Lemma step_requests w e :
  live_runs_request count quality w ->
  live_runs_request count quality (step count limit quality w e).
Proof.
  intros H. destruct e as [videoUri duration|id k extraction|id|]; simpl.
  - destruct (isMountedRef w); [|exact H].
    unfold effect, effect_body.
    pose proof (abort_requests (cleanup w) w H) as H0.
    set (w0 := abort (cleanup w) w) in *.
    destruct (Qle_bool duration 0 || negb (truthy_string videoUri));
      [exact H0|].
    pose proof (abort_requests (abortControllerRef w0) w0 H0) as H1.
    set (w1 := abort (abortControllerRef w0) w0) in *.
    destruct (match ThumbnailCache.get (cacheKey videoUri duration) (cache w1)
              with Some cached => _ | None => _ end);
      [|destruct (isMountedRef w1)];
      intros id g r Hg Hr Ha; simpl in Hg;
      apply GenInvariants.nth_error_snoc in Hg as [Hg|[-> ->]];
      try (now apply (H1 id g r)); try discriminate.
    simpl in Hr. inversion Hr; subst. reflexivity.
  - destruct (nth_error (gens w) id) as [[a [r|]]|] eqn:E; try exact H.
    destruct (existsb _ _) eqn:Ek; [|exact H].
    apply set_run_requests; [|exact H].
    intros g Hg Ha. rewrite E in Hg. inversion Hg; subst g.
    exact (H id _ r E eq_refl Ha).
  - destruct (nth_error (gens w) id) as [[a [r|]]|] eqn:E; try exact H.
    destruct (Pool.can_resume (pool r)); [|exact H].
    assert (Hs : live_runs_request count quality
                   (set_run id (resume_run count limit quality a r) w)).
    { apply set_run_requests; [|exact H].
      intros g Hg Ha. rewrite E in Hg. inversion Hg; subst g.
      simpl in Ha. subst a.
      apply resume_run_requests. exact (H id _ r E eq_refl eq_refl). }
    destruct (Pool.loop _); try exact Hs.
    intros id' g r' Hg Hr. rewrite gens_complete in Hg.
    now apply (Hs id' g r').
  - now apply abort_requests, abort_requests.
Qed.

Lemma exec_requests events w :
  live_runs_request count quality w ->
  live_runs_request count quality (exec count limit quality w events).
Proof.
  revert w. unfold exec.
  induction events as [|e events IH]; intros w H; simpl; [exact H|].
  apply IH. now apply step_requests.
Qed.

Lemma initial_requests c : live_runs_request count quality (initial count c).
Proof. intros id g r Hg. destruct id; discriminate. Qed.

Lemma requests_of_log videoUri duration p fresh :
  requests_of
    (mkRun videoUri duration p
           (log_calls count quality videoUri duration false fresh))
  = map (fun i => mkRequest videoUri (timeMs count duration i) quality) fresh.
Proof.
  unfold requests_of, log_calls. cbn [calls].
  induction fresh as [|i fresh IH]; [reflexivity|].
  cbn [map flat_map snd task app]. f_equal. exact IH.
Qed.
End Requests.

(** C8 as worded fails on the numbers the code computes: each of the
    three operations of [(duration / count) * i * 1000] is rounded to a
    double.  On a device that is not low-end showing a video of one second,
    task 3 asks for 300.00000000000006 milliseconds (5277655813324801 /
    2^44), which is not 3/10 of a second. *)
Lemma sample_time_rounding_counterexample :
  In (3, Some (Generator.mkRequest "v" (Generator.timeMs 10 1 3) (3 # 10)))
     (Generator.calls (run_or_empty 0 one_second_start)) /\
  Double.to_Q (Generator.timeMs 10 1 3)
  = Some (5277655813324801 # 17592186044416) /\
  ~ ((5277655813324801 # 17592186044416) / 1000
     == 1 / inject_Z (Z.of_nat 10) * inject_Z (Z.of_nat 3))%Q /\
  ~ requested_exactly 10 1 3.
Proof.
  assert (Hms : Double.to_Q (Generator.timeMs 10 1 3)
                = Some (5277655813324801 # 17592186044416))
    by (vm_compute; reflexivity).
  assert (Hne : ~ ((5277655813324801 # 17592186044416) / 1000
                   == 1 / inject_Z (Z.of_nat 10) * inject_Z (Z.of_nat 3))%Q)
    by (vm_compute; discriminate).
  split; [vm_compute; do 3 right; left; reflexivity|].
  split; [exact Hms|]. split; [exact Hne|].
  intros (ms & Hms' & Heq). rewrite Hms in Hms'. inversion Hms'; subst ms.
  exact (Hne Heq).
Qed.

(** C8, corrected: every request a run makes for task [i] asks for the
    frame at [(duration / count) * i] seconds of the run's media, computed
    as the code computes it, each operation rounded to a double, and
    handed over in milliseconds by one more rounded multiplication; [i] is
    one of the [count] sample indices; in a run that is not cancelled
    every task started so far has made its request, and once the call has
    returned the requests are those of the samples 0 to [count - 1], one
    each.  For a duration of 100 seconds and 10 thumbnails nothing is
    rounded: the timestamps are exactly 0, 10, ..., 90 seconds, requested
    as 0, 10000, ..., 90000 milliseconds. *)
Theorem sample_timestamps (count limit : nat) (quality : Q)
  (c : ThumbnailCache.t) (events : list Generator.Event) (id : nat)
  (g : Generator.Gen) (r : Generator.Run) :
  nth_error
    (Generator.gens
       (Generator.exec count limit quality (Generator.initial count c) events))
    id = Some g ->
  Generator.run g = Some r ->
  (forall i request,
      In (i, Some request) (Generator.calls r) ->
      i < count /\
      request
      = Generator.mkRequest
          (Generator.run_uri r)
          (Double.mul (sample_seconds count (Generator.run_duration r) i)
                      (Double.of_Z 1000))
          quality) /\
  (Generator.aborted g = false ->
   Generator.calls r
   = map (fun i =>
            (i, Some (Generator.mkRequest
                        (Generator.run_uri r)
                        (Double.mul
                           (sample_seconds count (Generator.run_duration r) i)
                           (Double.of_Z 1000))
                        quality)))
         (Pool.started (Generator.pool r)) /\
   (Pool.loop (Generator.pool r) = Pool.Returned ->
    requests_of r
    = map (fun i =>
             Generator.mkRequest
               (Generator.run_uri r)
               (Double.mul (sample_seconds count (Generator.run_duration r) i)
                           (Double.of_Z 1000))
               quality)
          (seq 0 count))) /\
  map (sample_seconds 10 100) (seq 0 10)
  = map Double.of_Z [0; 10; 20; 30; 40; 50; 60; 70; 80; 90]%Z /\
  map (Generator.timeMs 10 100) (seq 0 10)
  = map Double.of_Z
        [0; 10000; 20000; 30000; 40000; 50000; 60000; 70000; 80000; 90000]%Z.
Proof.
  intros Hg Hr.
  destruct (exec_sound count limit quality events _
              (initial_sound count limit quality c) id g r Hg Hr)
    as [Hpool [Hfst Hall]].
  pose proof (inv_tasks _ _ _ _ Hpool) as Htasks.
  split; [|split; [|split]].
  - intros i request Hin.
    rewrite Forall_forall in Hall. destruct (Hall _ Hin) as [signal Hcall].
    simpl in Hcall. unfold Generator.task in Hcall.
    destruct signal; [discriminate|]. inversion Hcall; subst request.
    split; [|reflexivity].
    apply (in_map fst) in Hin. simpl in Hin. rewrite Hfst in Hin.
    assert (Hi : In i (seq 0 count))
      by (rewrite <- Htasks; apply in_or_app; now left).
    apply in_seq in Hi. lia.
  - intros Ha.
    pose proof (exec_requests count limit quality events _
                  (initial_requests count quality c) id g r Hg Hr Ha)
      as Hcalls.
    split; [exact Hcalls|].
    intros Hret. pose proof (inv_loop _ _ _ _ Hpool) as Hloop.
    rewrite Hret in Hloop. destruct Hloop as [Hq _].
    rewrite Hq, app_nil_r in Htasks.
    destruct r as [uri duration p logged]. cbn [Generator.calls] in Hcalls.
    cbn [Generator.run_uri Generator.run_duration Generator.pool] in *.
    rewrite Hcalls, Htasks.
    apply (requests_of_log count quality uri duration p (seq 0 count)).
  - vm_compute. reflexivity.
  - vm_compute. reflexivity.
Qed.

Example in_order_run_thumbnails :
  Generator.thumbnails (low_end_exec in_order_run)
  = [Some "frame0"; Some "frame1"; Some "frame2"; Some "frame3";
     Some "frame4"; Some "frame5"]%string.
Proof. vm_compute. reflexivity. Qed.

(** C1, evaluated where the claim fails: the extraction for sample 1
    completes first, and its thumbnail lands in slot 0 while the thumbnail
    of sample 0 lands in slot 1; the sequence follows completion order. *)
Theorem slots_follow_completion_order :
  nth_error (Generator.thumbnails (low_end_exec swapped_run)) 0
  = Some (Some "frame1"%string) /\
  nth_error (Generator.thumbnails (low_end_exec swapped_run)) 1
  = Some (Some "frame0"%string) /\
  Generator.thumbnails (low_end_exec swapped_run)
  <> Generator.thumbnails (low_end_exec in_order_run).
Proof. vm_compute. repeat split; discriminate. Qed.

(** C5, evaluated where the claim fails: the extraction for sample 1
    fails and completes first; slot 1, its own, then holds the thumbnail of
    sample 0, and slot 0 is absent although the extraction for sample 0
    succeeded.  The sequence still has its six slots. *)
Theorem failed_slot_follows_completion_order :
  length (Generator.thumbnails (low_end_exec failing_run)) = 6 /\
  nth_error (Generator.thumbnails (low_end_exec failing_run)) 1
  = Some (Some "frame0"%string) /\
  nth_error (Generator.thumbnails (low_end_exec failing_run)) 0
  = Some None.
Proof. vm_compute. repeat split. Qed.

Example pending_completion_writes :
  Generator.thumbnails
    (low_end_exec (pending_completion ++ [Generator.Resume 0]))
  = [Some "frame0"; Some "frame1"; Some "frame2"; Some "frame3";
     Some "frame4"; Some "frame5"]%string /\
  Generator.thumbnails (low_end_exec pending_completion)
  = [None; None; None; None; None; None].
Proof. vm_compute. split; reflexivity. Qed.

Lemma cancelled_run_never_writes_witness :
  Generator.visible
    (low_end_exec (pending_completion ++ [Generator.Effect "w" 30]
                   ++ second_run ++ [Generator.Resume 0]))
  = Generator.visible
      (low_end_exec (pending_completion ++ [Generator.Effect "w" 30]
                     ++ second_run))
  /\
  Generator.visible
    (low_end_exec (pending_completion ++ [Generator.Unmount] ++ []
                   ++ [Generator.Resume 0]))
  = Generator.visible
      (low_end_exec (pending_completion ++ [Generator.Unmount] ++ [])).
Proof.
  split.
  - apply (cancelled_run_never_writes 6 2 (2 # 10) ThumbnailCache.empty
             pending_completion (Generator.Effect "w" 30) second_run
             (Generator.Resume 0) 0).
    + exists (Generator.mkGen false
                (Some (run_or_empty 0 (low_end_exec pending_completion)))).
      exists (run_or_empty 0 (low_end_exec pending_completion)).
      split; vm_compute; reflexivity.
    + right. now exists "w"%string, 30%Q.
    + reflexivity.
  - apply (cancelled_run_never_writes 6 2 (2 # 10) ThumbnailCache.empty
             pending_completion Generator.Unmount []
             (Generator.Resume 0) 0).
    + exists (Generator.mkGen false
                (Some (run_or_empty 0 (low_end_exec pending_completion)))).
      exists (run_or_empty 0 (low_end_exec pending_completion)).
      split; vm_compute; reflexivity.
    + now left.
    + reflexivity.
Defined.

Lemma low_end_exec_snoc events e :
  low_end_exec (events ++ [e])
  = Generator.step (THUMBNAIL_COUNT true) (MAX_CONCURRENT_THUMBNAILS true)
                   (THUMBNAIL_CONFIG_quality true) (low_end_exec events) e.
Proof. unfold low_end_exec, Generator.exec. apply fold_left_app. Qed.

Lemma completed_run_cached_unless_all_absent_witness :
  ThumbnailCache.get "v_60"
    (Generator.cache
       (low_end_exec (pending_completion ++ [Generator.Resume 0])))
  = Some [Some "frame0"; Some "frame1"; Some "frame2"; Some "frame3";
          Some "frame4"; Some "frame5"]%string /\
  Generator.cache (low_end_exec (failed_completion ++ [Generator.Resume 0]))
  = Generator.cache (low_end_exec failed_completion).
Proof.
  split.
  - assert (Hkey : cacheKey
                     (Generator.run_uri
                        (run_or_empty 0 (low_end_exec pending_completion)))
                     (Generator.run_duration
                        (run_or_empty 0 (low_end_exec pending_completion)))
                   = "v_60"%string) by (vm_compute; reflexivity).
    assert (Hordered : Generator.orderedResults (THUMBNAIL_COUNT true)
                         (Pool.results
                            (Generator.pool
                               (run_or_empty 0
                                  (low_end_exec pending_completion))))
                       = [Some "frame0"; Some "frame1"; Some "frame2";
                          Some "frame3"; Some "frame4"; Some "frame5"]%string)
      by (vm_compute; reflexivity).
    destruct (completed_run_cached_unless_all_absent
                (THUMBNAIL_COUNT true) (MAX_CONCURRENT_THUMBNAILS true)
                (THUMBNAIL_CONFIG_quality true)
                (low_end_exec pending_completion) 0
                (run_or_empty 0 (low_end_exec pending_completion)))
      as (_ & _ & Hcached & _).
    + vm_compute. reflexivity.
    + vm_compute. reflexivity.
    + vm_compute. reflexivity.
    + vm_compute. reflexivity.
    + rewrite Hkey, Hordered in Hcached.
      destruct Hcached as [_ Hget];
        [exists "frame0"%string; left; reflexivity|].
      rewrite low_end_exec_snoc. exact Hget.
  - assert (Hordered : Generator.orderedResults (THUMBNAIL_COUNT true)
                         (Pool.results
                            (Generator.pool
                               (run_or_empty 0
                                  (low_end_exec failed_completion))))
                       = [None; None; None; None; None; None])
      by (vm_compute; reflexivity).
    destruct (completed_run_cached_unless_all_absent
                (THUMBNAIL_COUNT true) (MAX_CONCURRENT_THUMBNAILS true)
                (THUMBNAIL_CONFIG_quality true)
                (low_end_exec failed_completion) 0
                (run_or_empty 0 (low_end_exec failed_completion)))
      as (_ & _ & _ & Hkept).
    + vm_compute. reflexivity.
    + vm_compute. reflexivity.
    + vm_compute. reflexivity.
    + vm_compute. reflexivity.
    + rewrite Hordered in Hkept.
      rewrite low_end_exec_snoc. apply Hkept.
      repeat constructor.
Defined.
______
Aim of the exercise - Please print exactly what appears from the first line of the data through the line with "[exact H0|].", including both of those lines and nothing past them.

Response to this task -
Lemma step_requests w e :
  live_runs_request count quality w ->
  live_runs_request count quality (step count limit quality w e).
Proof.
  intros H. destruct e as [videoUri duration|id k extraction|id|]; simpl.
  - destruct (isMountedRef w); [|exact H].
    unfold effect, effect_body.
    pose proof (abort_requests (cleanup w) w H) as H0.
    set (w0 := abort (cleanup w) w) in *.
    destruct (Qle_bool duration 0 || negb (truthy_string videoUri));
      [exact H0|].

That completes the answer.